Find the line with "400 =? 0)))%Z in" in the entries below, then reproduce it and every line after it down to and including the line with "if Dtoa.isnan val || Dtoa.isinf val", exactly.

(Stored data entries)
☆ ☆ ☆ ☆ ☆ ☆ ☆

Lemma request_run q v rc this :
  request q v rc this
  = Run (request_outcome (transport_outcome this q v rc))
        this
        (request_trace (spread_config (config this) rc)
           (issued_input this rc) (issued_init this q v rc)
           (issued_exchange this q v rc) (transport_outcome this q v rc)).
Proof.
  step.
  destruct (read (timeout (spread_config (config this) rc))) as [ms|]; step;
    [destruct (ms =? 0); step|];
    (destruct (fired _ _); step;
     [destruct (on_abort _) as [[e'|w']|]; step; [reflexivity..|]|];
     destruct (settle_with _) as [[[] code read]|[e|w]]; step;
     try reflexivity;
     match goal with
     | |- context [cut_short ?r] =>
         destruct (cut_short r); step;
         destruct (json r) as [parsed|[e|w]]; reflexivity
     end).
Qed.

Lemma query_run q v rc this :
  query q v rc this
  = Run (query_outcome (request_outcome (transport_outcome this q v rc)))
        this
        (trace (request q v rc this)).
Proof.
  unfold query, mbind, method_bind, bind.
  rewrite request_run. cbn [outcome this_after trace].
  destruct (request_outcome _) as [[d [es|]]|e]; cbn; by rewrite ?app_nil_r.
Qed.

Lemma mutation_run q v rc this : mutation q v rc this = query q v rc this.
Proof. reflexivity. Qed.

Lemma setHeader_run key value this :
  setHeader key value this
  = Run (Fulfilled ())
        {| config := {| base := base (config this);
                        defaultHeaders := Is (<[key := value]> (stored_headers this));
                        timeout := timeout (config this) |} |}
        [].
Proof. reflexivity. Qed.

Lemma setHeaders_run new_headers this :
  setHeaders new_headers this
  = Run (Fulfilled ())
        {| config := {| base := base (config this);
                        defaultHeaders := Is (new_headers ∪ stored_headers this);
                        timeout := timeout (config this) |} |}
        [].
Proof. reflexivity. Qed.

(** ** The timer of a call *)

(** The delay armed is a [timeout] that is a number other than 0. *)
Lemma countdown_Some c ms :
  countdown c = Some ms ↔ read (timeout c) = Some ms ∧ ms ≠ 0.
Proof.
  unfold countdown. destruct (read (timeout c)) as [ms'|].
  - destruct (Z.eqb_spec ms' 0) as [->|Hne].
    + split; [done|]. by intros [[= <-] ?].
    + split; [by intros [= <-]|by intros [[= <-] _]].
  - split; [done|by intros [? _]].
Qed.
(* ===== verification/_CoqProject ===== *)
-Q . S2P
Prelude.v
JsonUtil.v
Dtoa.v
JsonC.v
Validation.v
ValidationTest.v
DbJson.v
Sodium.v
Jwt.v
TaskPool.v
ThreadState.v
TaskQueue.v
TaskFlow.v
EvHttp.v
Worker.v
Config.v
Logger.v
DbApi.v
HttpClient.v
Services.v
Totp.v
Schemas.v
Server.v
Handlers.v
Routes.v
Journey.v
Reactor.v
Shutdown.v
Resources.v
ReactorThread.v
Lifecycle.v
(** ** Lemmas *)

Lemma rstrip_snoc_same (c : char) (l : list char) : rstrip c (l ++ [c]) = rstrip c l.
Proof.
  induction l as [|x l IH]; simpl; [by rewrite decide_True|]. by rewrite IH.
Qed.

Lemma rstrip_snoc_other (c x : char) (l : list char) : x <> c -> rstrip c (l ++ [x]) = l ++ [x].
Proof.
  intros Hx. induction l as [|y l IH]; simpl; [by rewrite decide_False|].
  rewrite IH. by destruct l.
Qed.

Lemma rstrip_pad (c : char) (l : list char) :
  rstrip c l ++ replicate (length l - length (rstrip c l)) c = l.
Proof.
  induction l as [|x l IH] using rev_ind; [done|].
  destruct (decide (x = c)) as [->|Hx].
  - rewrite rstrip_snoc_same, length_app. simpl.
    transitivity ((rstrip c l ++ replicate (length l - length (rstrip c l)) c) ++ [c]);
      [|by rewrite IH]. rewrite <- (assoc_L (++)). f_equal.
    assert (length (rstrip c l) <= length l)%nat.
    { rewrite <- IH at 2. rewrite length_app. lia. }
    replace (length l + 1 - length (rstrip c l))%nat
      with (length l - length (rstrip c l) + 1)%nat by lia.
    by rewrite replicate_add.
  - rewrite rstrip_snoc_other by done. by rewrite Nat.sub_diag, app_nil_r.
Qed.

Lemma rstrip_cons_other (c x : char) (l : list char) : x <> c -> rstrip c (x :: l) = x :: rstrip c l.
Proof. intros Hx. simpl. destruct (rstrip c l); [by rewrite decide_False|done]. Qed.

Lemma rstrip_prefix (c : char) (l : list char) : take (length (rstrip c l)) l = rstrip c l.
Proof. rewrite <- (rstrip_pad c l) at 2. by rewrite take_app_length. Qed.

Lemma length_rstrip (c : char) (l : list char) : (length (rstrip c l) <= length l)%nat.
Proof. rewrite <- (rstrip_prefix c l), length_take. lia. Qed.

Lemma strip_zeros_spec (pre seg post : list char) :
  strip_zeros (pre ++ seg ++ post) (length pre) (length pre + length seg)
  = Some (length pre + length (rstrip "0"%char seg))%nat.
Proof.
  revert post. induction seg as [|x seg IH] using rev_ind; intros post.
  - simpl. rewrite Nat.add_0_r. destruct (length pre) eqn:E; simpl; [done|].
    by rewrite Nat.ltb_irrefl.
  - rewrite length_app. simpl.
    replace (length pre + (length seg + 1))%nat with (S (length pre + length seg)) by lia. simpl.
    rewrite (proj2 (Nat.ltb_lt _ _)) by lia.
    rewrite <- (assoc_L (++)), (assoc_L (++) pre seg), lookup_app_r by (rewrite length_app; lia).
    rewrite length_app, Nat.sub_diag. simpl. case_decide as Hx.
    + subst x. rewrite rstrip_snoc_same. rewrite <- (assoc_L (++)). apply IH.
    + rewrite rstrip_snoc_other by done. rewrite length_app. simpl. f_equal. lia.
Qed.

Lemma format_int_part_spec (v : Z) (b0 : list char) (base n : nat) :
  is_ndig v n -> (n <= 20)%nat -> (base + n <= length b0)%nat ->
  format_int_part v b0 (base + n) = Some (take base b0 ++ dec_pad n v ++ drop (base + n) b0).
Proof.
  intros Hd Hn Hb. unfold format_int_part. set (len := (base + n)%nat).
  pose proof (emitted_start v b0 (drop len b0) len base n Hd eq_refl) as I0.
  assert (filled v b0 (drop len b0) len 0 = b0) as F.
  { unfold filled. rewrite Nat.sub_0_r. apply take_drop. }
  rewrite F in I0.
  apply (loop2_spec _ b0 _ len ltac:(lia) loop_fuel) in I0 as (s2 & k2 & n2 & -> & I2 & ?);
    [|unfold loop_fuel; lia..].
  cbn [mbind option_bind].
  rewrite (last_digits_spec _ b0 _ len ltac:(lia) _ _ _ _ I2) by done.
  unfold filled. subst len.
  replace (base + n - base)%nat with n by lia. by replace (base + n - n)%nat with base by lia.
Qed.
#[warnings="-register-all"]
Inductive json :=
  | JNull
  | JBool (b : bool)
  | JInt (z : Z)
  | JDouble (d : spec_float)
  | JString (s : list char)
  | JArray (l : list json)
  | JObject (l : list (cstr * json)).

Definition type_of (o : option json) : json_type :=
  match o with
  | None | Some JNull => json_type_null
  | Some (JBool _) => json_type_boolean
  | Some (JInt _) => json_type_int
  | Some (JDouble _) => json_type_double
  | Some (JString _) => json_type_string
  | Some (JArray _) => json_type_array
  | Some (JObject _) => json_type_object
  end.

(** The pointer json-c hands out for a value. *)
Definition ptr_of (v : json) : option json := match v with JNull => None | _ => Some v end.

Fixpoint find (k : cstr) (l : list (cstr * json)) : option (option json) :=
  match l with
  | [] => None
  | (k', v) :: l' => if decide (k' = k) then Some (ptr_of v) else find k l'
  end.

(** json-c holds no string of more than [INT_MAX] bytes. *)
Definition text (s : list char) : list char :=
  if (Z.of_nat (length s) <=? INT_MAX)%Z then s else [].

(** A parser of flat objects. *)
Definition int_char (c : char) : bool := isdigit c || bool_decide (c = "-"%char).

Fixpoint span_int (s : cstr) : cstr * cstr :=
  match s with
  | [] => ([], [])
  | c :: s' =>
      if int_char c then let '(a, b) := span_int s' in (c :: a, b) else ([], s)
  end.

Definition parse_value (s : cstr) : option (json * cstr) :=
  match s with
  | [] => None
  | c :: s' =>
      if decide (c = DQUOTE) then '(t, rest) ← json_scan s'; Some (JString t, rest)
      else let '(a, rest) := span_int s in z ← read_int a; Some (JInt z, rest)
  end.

☆ ☆ ☆ ☆ ☆ ☆ ☆

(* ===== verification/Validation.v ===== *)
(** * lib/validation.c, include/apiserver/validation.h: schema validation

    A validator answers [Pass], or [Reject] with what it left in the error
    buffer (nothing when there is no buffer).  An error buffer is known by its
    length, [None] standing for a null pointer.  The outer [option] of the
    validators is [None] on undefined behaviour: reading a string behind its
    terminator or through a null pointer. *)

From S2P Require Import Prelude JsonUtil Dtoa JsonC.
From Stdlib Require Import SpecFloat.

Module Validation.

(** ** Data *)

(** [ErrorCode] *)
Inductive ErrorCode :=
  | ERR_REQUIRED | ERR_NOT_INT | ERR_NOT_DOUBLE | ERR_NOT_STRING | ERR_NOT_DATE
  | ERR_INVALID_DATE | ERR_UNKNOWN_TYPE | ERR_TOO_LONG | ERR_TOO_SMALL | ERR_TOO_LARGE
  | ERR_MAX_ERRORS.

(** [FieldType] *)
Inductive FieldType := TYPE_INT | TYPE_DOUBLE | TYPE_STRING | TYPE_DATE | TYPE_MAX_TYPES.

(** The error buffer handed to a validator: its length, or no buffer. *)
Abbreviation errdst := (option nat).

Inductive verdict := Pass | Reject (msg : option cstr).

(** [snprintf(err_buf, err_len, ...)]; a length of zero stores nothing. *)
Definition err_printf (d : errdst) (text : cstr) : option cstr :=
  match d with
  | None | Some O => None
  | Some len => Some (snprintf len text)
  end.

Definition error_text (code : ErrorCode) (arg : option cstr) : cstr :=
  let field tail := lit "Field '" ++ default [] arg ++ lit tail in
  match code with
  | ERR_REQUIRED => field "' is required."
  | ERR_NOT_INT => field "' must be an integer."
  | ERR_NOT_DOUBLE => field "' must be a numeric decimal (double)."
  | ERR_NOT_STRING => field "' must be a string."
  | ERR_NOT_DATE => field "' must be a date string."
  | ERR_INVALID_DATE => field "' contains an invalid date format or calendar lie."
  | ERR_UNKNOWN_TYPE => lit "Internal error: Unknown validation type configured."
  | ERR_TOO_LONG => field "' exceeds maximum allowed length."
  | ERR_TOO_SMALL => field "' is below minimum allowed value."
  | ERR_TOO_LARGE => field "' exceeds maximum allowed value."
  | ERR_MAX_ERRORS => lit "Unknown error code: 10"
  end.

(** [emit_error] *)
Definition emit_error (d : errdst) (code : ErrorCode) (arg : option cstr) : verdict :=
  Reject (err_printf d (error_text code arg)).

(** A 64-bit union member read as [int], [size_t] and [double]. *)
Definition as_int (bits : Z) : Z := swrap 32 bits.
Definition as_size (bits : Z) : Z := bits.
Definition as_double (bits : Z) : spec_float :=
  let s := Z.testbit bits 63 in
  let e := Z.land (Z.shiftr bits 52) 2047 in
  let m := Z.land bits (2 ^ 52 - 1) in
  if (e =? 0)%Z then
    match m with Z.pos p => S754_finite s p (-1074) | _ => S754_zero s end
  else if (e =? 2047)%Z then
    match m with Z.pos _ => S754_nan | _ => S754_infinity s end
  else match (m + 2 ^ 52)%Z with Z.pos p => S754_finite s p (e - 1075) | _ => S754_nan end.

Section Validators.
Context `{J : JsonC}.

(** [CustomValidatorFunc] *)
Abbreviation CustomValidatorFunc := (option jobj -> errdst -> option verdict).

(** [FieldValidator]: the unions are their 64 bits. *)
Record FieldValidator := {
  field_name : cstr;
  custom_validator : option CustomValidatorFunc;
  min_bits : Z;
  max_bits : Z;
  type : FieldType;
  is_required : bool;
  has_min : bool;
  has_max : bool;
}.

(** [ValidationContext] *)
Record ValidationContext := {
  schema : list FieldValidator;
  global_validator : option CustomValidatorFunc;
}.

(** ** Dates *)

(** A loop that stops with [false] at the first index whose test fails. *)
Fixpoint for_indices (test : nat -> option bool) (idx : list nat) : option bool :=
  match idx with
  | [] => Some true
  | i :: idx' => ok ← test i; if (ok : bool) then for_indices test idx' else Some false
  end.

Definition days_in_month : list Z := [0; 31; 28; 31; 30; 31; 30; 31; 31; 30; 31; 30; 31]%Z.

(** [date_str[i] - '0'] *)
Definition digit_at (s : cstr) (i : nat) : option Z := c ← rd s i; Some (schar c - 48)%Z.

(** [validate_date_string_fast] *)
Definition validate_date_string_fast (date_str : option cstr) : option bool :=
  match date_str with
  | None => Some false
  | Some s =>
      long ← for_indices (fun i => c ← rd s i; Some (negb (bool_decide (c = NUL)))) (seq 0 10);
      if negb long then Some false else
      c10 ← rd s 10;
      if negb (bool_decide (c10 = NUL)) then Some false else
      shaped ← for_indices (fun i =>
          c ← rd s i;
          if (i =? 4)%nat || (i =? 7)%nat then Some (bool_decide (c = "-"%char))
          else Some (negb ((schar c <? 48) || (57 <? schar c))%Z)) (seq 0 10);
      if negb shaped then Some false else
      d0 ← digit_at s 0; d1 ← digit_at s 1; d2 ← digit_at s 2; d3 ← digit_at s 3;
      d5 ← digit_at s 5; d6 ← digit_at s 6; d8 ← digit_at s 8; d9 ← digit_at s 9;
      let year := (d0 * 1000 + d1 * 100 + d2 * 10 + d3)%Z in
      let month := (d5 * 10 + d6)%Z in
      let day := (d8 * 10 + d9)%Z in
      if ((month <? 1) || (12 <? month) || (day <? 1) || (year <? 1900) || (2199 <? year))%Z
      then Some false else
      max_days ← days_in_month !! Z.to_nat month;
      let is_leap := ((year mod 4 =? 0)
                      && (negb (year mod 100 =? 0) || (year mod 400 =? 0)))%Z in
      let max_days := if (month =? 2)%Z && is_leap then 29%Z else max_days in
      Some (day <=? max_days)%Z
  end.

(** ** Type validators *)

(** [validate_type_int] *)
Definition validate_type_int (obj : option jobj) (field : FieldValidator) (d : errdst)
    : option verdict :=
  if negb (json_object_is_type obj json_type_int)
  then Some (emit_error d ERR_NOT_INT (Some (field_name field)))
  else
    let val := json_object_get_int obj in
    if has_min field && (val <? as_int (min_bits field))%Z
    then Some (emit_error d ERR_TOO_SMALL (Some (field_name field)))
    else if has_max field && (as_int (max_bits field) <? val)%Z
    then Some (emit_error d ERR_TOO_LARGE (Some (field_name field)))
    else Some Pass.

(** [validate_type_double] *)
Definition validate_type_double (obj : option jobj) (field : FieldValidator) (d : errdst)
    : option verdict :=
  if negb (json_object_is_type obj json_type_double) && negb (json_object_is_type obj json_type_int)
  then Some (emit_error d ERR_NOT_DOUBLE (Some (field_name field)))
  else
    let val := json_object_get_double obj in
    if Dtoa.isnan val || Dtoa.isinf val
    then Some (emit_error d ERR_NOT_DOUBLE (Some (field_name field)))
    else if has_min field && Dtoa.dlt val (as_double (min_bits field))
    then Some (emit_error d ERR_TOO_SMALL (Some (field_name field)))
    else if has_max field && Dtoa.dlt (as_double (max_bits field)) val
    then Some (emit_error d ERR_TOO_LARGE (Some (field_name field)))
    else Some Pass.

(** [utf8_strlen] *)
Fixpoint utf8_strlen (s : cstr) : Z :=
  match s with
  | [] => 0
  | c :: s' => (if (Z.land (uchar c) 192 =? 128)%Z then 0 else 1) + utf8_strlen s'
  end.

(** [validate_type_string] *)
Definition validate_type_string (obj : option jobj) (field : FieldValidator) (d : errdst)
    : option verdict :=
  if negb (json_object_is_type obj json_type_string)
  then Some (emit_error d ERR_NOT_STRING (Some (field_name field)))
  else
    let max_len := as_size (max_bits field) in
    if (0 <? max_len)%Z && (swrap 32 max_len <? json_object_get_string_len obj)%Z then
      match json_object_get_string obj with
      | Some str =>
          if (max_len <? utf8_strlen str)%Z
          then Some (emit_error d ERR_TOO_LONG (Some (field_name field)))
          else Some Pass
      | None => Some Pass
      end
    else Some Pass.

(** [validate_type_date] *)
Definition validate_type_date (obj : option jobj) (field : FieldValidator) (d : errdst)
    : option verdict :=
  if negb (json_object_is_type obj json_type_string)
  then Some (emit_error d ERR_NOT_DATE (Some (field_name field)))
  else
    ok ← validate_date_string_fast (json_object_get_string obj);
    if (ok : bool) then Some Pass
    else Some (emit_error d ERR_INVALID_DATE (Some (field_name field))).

☆ ☆ ☆ ☆ ☆ ☆ ☆

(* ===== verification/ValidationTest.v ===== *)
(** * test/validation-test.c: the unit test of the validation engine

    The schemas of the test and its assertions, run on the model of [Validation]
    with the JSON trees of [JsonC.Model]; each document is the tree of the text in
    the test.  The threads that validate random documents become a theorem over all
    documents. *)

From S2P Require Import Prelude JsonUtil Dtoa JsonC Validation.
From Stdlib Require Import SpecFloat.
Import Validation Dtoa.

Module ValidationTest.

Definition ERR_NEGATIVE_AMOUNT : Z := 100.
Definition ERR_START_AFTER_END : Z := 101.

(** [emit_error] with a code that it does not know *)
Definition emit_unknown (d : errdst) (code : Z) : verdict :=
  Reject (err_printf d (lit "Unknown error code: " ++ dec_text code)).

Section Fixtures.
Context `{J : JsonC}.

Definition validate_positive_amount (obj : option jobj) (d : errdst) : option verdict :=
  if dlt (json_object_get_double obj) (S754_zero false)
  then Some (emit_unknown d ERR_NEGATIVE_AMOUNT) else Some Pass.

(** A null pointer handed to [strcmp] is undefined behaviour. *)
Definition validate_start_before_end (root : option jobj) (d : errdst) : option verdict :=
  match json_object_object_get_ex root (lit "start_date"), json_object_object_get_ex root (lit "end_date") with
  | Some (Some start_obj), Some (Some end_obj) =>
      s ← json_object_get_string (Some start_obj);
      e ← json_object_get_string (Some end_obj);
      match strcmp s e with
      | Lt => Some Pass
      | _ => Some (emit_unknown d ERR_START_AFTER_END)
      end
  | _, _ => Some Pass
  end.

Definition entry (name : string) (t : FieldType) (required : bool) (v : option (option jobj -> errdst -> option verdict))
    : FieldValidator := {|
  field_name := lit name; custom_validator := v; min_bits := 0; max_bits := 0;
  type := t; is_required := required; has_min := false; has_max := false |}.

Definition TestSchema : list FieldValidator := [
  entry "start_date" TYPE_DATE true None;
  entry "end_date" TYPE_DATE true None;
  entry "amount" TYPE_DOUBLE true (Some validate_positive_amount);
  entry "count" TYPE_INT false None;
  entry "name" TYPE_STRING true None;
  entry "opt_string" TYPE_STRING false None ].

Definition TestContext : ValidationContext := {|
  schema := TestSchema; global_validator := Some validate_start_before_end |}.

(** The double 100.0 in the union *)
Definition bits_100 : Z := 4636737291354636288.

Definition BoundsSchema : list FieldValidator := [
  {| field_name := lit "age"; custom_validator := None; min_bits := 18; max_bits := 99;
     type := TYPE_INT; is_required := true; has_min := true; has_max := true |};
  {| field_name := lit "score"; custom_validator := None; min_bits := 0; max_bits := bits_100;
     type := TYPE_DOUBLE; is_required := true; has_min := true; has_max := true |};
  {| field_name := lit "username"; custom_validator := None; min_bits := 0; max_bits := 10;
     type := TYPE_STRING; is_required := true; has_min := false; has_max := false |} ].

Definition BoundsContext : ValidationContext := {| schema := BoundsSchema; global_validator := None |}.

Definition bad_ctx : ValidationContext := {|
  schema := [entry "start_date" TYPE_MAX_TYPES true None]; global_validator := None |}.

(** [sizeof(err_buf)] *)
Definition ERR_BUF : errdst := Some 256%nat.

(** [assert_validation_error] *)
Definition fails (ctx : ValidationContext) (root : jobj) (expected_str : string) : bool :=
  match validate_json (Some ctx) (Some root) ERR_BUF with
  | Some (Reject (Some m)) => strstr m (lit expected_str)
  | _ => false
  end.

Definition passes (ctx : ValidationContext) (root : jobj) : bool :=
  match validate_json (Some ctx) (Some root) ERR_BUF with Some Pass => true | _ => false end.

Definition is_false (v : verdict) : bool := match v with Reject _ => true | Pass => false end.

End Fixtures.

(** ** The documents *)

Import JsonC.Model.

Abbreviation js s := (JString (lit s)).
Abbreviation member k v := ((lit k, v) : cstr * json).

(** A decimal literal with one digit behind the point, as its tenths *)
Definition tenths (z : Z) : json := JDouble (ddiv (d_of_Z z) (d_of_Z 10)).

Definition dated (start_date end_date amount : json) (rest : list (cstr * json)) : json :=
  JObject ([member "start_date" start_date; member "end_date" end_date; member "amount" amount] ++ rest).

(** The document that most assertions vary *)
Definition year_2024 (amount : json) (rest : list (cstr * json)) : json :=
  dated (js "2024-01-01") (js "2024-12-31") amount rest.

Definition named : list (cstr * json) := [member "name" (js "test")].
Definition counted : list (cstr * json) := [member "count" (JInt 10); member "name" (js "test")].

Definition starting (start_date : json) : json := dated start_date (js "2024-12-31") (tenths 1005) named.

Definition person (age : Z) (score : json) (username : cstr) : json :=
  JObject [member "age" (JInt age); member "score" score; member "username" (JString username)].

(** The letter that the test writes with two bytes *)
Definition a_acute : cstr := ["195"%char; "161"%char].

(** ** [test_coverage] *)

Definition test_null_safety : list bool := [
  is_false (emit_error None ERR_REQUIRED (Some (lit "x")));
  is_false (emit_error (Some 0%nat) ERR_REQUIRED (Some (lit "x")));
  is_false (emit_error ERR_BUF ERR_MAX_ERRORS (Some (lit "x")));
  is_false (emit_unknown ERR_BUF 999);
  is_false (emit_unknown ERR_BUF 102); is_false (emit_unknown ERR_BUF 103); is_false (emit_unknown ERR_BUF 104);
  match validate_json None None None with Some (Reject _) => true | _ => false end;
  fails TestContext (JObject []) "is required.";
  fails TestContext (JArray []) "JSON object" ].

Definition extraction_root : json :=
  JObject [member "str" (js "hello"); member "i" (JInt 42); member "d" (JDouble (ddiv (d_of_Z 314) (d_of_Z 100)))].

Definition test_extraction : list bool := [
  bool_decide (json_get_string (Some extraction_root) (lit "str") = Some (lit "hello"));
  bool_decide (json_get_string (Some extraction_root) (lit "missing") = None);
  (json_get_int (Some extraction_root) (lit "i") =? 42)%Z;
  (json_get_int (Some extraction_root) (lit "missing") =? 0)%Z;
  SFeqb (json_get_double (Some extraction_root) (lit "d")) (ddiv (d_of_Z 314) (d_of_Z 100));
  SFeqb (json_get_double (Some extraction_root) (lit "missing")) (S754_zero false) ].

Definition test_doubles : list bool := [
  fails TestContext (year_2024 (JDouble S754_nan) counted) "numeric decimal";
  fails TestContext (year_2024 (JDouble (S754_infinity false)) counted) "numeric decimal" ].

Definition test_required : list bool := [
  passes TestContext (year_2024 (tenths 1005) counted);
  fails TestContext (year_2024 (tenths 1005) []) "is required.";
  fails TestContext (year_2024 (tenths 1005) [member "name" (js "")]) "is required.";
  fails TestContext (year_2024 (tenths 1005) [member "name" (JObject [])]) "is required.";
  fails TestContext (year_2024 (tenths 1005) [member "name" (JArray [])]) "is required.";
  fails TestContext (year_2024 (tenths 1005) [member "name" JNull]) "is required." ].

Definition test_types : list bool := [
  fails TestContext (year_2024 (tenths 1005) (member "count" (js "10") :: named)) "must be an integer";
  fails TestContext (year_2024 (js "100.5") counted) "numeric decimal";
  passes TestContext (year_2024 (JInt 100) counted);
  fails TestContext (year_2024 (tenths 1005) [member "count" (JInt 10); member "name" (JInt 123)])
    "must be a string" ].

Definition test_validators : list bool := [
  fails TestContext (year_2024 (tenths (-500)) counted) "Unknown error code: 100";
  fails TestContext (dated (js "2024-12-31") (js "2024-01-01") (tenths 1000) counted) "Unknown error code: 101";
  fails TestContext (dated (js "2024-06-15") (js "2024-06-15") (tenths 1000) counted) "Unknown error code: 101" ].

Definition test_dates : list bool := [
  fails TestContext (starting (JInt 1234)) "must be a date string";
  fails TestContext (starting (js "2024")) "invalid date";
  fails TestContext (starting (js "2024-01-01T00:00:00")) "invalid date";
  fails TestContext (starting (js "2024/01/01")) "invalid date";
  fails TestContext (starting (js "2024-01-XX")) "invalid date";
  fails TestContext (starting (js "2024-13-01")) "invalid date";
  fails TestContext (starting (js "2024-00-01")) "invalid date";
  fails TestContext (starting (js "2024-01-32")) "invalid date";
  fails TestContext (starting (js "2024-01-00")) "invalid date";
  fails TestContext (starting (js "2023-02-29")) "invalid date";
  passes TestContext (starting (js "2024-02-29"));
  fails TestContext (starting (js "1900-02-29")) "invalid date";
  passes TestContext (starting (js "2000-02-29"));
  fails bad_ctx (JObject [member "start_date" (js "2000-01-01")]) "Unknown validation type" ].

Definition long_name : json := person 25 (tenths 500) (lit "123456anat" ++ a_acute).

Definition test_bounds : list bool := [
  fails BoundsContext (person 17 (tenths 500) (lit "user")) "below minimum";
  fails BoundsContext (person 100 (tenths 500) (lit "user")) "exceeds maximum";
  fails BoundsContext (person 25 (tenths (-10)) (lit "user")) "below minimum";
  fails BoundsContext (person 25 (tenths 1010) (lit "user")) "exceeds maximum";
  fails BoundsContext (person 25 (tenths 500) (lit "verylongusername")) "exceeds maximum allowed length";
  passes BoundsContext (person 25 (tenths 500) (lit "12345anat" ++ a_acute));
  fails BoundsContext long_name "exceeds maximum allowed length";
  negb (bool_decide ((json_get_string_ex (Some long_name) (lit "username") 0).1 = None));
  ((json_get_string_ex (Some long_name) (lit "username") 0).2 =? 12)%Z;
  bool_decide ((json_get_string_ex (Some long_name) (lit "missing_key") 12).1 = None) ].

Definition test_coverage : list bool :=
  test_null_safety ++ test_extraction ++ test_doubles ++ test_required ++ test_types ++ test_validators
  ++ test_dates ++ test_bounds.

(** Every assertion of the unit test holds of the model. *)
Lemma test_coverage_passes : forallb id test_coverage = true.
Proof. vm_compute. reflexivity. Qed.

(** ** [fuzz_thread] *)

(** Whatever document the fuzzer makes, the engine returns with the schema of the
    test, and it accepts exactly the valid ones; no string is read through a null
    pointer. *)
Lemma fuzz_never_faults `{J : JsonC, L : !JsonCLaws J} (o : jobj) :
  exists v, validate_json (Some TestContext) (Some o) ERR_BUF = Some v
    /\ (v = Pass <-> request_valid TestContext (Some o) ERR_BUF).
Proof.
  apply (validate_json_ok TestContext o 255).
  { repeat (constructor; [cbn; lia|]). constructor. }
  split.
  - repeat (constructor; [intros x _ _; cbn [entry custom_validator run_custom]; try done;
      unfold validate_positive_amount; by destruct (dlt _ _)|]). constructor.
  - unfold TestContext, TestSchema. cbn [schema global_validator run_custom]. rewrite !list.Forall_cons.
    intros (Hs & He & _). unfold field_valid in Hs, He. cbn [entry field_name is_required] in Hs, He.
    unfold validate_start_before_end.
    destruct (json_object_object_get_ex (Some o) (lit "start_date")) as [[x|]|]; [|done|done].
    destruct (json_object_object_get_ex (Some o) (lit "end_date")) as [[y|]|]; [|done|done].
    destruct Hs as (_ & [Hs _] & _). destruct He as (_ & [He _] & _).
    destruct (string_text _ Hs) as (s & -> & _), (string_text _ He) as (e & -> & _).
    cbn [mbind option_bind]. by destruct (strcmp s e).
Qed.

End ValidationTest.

☆ ☆ ☆ ☆ ☆ ☆ ☆

- **THE ANSWER**:
                      && (negb (year mod 100 =? 0) || (year mod 400 =? 0)))%Z in
      let max_days := if (month =? 2)%Z && is_leap then 29%Z else max_days in
      Some (day <=? max_days)%Z
  end.

(** ** Type validators *)

(** [validate_type_int] *)
Definition validate_type_int (obj : option jobj) (field : FieldValidator) (d : errdst)
    : option verdict :=
  if negb (json_object_is_type obj json_type_int)
  then Some (emit_error d ERR_NOT_INT (Some (field_name field)))
  else
    let val := json_object_get_int obj in
    if has_min field && (val <? as_int (min_bits field))%Z
    then Some (emit_error d ERR_TOO_SMALL (Some (field_name field)))
    else if has_max field && (as_int (max_bits field) <? val)%Z
    then Some (emit_error d ERR_TOO_LARGE (Some (field_name field)))
    else Some Pass.

(** [validate_type_double] *)
Definition validate_type_double (obj : option jobj) (field : FieldValidator) (d : errdst)
    : option verdict :=
  if negb (json_object_is_type obj json_type_double) && negb (json_object_is_type obj json_type_int)
  then Some (emit_error d ERR_NOT_DOUBLE (Some (field_name field)))
  else
    let val := json_object_get_double obj in
    if Dtoa.isnan val || Dtoa.isinf val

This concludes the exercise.